- Work to be completed -
Give back exactly the lines of the entries below from the line with "(** Taking up" to the line with "cbn [ur_generation]. rewrite Hgen.", inclusive, and only those.

Source records
:::::

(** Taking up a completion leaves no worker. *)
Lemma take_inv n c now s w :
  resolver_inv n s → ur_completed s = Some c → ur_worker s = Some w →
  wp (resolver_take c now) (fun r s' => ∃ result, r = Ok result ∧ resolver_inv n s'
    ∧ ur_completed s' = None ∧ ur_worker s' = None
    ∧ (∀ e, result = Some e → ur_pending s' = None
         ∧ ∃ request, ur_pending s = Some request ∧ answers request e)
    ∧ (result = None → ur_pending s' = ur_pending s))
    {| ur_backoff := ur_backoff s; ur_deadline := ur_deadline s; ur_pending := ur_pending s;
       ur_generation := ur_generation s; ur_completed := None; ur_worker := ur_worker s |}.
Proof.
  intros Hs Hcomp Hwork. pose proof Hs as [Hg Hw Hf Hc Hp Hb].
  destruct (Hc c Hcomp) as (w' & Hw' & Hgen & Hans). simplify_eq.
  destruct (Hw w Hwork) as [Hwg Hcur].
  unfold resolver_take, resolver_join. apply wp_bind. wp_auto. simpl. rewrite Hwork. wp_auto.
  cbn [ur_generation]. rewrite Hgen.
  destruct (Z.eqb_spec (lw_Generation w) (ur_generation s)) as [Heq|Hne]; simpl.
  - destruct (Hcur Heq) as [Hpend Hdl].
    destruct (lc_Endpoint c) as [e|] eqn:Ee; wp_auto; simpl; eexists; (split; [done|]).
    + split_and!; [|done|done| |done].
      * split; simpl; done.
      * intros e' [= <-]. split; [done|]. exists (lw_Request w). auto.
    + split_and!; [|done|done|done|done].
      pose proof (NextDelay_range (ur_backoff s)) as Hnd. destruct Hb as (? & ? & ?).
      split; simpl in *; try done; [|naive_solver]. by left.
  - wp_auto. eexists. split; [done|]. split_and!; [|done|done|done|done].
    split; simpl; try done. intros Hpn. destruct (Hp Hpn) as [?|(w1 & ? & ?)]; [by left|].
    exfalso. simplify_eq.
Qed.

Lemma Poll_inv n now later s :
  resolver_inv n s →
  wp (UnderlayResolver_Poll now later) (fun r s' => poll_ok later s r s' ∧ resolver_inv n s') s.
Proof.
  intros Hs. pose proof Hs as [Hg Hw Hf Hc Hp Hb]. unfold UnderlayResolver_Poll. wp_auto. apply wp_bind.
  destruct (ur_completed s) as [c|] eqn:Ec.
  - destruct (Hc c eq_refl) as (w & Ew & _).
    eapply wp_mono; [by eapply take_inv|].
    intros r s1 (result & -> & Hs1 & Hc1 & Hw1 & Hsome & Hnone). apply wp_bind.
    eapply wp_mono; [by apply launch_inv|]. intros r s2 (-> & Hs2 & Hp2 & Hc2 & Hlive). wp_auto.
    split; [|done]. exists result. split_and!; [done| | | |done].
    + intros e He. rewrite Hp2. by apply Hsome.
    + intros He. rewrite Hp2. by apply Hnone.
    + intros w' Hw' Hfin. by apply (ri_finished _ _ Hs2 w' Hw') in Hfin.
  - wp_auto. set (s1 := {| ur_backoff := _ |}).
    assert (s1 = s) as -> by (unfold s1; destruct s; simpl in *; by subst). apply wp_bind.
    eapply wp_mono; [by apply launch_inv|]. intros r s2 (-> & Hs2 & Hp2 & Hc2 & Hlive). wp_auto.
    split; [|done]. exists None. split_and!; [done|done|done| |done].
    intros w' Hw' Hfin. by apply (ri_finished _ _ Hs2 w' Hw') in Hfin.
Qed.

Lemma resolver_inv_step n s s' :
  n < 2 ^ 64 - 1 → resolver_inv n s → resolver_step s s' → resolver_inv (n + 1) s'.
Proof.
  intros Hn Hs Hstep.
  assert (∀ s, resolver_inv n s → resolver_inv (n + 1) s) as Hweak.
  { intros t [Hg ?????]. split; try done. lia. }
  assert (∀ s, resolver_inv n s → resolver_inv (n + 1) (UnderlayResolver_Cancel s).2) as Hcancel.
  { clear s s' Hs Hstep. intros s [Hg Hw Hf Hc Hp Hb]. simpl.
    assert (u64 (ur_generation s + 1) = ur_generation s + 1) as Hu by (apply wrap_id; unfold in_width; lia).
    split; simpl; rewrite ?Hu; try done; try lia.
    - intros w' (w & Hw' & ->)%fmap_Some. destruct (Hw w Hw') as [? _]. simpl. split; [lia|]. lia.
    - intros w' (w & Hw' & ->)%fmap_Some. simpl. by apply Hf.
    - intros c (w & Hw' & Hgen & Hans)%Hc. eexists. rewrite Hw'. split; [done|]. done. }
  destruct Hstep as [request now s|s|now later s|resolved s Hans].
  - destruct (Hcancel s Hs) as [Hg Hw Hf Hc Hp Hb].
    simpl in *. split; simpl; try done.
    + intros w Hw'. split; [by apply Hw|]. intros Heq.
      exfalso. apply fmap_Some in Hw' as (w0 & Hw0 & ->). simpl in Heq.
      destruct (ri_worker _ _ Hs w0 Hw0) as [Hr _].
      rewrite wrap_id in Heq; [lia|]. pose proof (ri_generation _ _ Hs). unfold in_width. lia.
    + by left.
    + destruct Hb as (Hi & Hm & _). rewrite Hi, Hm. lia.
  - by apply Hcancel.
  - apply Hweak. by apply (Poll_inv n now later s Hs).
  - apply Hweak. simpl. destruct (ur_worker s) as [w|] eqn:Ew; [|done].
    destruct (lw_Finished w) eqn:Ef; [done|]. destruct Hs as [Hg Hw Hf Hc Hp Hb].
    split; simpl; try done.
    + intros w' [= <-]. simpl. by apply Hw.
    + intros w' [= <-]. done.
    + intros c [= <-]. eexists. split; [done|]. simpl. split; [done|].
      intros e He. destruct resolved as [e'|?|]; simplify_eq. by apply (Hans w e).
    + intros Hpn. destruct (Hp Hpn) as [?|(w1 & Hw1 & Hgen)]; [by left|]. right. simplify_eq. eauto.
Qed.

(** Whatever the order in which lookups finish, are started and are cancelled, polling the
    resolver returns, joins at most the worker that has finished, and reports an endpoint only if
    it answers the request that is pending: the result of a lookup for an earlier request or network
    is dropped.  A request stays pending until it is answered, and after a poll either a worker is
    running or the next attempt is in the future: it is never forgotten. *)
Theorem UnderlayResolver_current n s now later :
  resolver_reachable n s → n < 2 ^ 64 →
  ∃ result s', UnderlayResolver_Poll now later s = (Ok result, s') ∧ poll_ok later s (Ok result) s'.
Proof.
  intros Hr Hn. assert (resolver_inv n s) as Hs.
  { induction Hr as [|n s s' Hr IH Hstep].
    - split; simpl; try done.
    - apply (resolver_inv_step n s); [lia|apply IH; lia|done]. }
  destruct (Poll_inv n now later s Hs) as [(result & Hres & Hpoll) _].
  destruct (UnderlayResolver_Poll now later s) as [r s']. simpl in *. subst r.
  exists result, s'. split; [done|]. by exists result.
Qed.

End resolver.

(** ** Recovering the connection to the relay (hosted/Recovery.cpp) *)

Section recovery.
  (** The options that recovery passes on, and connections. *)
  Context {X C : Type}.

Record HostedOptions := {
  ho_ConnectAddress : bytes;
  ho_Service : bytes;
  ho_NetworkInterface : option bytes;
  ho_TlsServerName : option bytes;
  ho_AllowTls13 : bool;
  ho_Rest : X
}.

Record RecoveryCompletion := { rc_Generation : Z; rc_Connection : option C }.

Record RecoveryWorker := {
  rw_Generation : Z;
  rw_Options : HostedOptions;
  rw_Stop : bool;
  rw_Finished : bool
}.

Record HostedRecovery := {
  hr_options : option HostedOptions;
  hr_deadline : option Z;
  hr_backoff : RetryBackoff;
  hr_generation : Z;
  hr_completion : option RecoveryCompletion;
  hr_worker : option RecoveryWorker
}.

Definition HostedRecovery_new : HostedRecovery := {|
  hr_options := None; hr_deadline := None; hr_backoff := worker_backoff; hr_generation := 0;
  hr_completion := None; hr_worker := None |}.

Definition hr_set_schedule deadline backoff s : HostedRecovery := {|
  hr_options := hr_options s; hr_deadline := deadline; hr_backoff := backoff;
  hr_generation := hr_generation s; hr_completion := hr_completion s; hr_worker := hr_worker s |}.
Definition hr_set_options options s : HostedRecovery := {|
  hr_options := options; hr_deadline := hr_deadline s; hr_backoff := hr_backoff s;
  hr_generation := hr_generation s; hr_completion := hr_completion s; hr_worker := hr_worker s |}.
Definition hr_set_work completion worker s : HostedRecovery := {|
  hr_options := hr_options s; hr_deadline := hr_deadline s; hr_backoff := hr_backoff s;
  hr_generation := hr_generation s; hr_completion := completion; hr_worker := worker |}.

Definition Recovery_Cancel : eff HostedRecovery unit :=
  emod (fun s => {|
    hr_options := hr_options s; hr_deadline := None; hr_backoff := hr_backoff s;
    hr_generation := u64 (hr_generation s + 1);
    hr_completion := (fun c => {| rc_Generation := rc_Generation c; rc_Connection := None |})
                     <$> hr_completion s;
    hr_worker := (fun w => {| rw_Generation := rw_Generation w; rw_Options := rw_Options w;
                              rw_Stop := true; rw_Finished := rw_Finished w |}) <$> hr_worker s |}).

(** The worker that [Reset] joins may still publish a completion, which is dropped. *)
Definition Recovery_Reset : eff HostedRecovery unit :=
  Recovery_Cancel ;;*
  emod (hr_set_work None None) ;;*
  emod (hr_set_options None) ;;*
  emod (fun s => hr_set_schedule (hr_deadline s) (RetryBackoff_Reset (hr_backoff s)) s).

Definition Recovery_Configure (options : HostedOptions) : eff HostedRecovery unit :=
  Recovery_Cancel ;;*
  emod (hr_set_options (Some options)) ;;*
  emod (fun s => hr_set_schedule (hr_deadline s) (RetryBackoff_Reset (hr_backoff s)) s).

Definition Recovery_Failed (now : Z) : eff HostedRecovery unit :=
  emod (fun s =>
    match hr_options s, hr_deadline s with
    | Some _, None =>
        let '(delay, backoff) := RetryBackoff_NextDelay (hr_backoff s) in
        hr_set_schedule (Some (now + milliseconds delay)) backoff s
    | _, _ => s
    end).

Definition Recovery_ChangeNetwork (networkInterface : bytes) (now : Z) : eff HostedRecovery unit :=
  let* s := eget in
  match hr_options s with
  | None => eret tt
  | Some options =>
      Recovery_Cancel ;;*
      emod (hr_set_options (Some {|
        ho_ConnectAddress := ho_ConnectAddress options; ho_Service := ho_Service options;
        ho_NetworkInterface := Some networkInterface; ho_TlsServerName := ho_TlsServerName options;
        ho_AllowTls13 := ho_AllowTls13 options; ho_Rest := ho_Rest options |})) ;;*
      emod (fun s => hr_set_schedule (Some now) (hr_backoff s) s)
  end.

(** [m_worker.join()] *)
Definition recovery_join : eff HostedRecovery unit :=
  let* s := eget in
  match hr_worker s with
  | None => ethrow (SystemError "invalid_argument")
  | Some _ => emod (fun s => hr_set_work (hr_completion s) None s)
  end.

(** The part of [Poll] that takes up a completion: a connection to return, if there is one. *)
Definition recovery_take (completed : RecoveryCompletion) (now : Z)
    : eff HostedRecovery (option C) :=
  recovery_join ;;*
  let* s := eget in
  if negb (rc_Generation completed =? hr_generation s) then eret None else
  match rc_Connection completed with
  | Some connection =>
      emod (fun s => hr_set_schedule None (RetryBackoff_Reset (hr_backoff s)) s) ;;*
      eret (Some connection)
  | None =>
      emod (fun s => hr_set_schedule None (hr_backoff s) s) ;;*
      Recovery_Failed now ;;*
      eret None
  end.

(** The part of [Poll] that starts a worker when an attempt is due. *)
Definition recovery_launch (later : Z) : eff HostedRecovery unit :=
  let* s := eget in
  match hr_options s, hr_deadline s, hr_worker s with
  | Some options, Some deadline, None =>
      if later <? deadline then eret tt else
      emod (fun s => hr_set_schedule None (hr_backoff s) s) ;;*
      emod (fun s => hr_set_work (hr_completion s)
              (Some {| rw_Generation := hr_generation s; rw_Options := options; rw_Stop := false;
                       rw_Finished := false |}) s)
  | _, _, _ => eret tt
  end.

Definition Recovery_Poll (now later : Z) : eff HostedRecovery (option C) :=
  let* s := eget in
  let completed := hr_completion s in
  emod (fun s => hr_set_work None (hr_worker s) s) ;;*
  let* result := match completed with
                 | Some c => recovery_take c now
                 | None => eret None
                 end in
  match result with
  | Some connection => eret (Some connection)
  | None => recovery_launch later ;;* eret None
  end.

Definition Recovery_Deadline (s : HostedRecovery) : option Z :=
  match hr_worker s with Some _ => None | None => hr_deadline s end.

:::::

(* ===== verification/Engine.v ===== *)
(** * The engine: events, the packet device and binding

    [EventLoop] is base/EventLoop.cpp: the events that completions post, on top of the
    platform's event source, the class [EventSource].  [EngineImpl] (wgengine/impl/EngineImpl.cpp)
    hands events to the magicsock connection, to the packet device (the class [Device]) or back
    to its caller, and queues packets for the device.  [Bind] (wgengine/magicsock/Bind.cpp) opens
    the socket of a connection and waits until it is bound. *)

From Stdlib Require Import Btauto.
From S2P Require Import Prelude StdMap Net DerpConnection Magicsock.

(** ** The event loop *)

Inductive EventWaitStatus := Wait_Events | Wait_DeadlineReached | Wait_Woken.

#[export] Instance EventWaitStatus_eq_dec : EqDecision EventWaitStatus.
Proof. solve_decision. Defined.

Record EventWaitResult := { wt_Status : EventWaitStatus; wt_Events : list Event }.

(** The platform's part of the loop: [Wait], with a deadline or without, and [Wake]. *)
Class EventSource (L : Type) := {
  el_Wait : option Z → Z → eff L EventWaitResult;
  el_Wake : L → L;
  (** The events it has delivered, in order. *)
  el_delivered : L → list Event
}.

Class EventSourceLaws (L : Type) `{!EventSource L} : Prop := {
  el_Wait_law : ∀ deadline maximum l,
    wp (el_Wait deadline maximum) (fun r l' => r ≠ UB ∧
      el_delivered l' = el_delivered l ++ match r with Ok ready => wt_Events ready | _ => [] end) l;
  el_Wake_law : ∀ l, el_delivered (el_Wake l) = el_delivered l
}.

:::::

- Result -
(** Taking up a completion leaves no worker. *)
Lemma take_inv n c now s w :
  resolver_inv n s → ur_completed s = Some c → ur_worker s = Some w →
  wp (resolver_take c now) (fun r s' => ∃ result, r = Ok result ∧ resolver_inv n s'
    ∧ ur_completed s' = None ∧ ur_worker s' = None
    ∧ (∀ e, result = Some e → ur_pending s' = None
         ∧ ∃ request, ur_pending s = Some request ∧ answers request e)
    ∧ (result = None → ur_pending s' = ur_pending s))
    {| ur_backoff := ur_backoff s; ur_deadline := ur_deadline s; ur_pending := ur_pending s;
       ur_generation := ur_generation s; ur_completed := None; ur_worker := ur_worker s |}.
Proof.
  intros Hs Hcomp Hwork. pose proof Hs as [Hg Hw Hf Hc Hp Hb].
  destruct (Hc c Hcomp) as (w' & Hw' & Hgen & Hans). simplify_eq.
  destruct (Hw w Hwork) as [Hwg Hcur].
  unfold resolver_take, resolver_join. apply wp_bind. wp_auto. simpl. rewrite Hwork. wp_auto.
  cbn [ur_generation]. rewrite Hgen.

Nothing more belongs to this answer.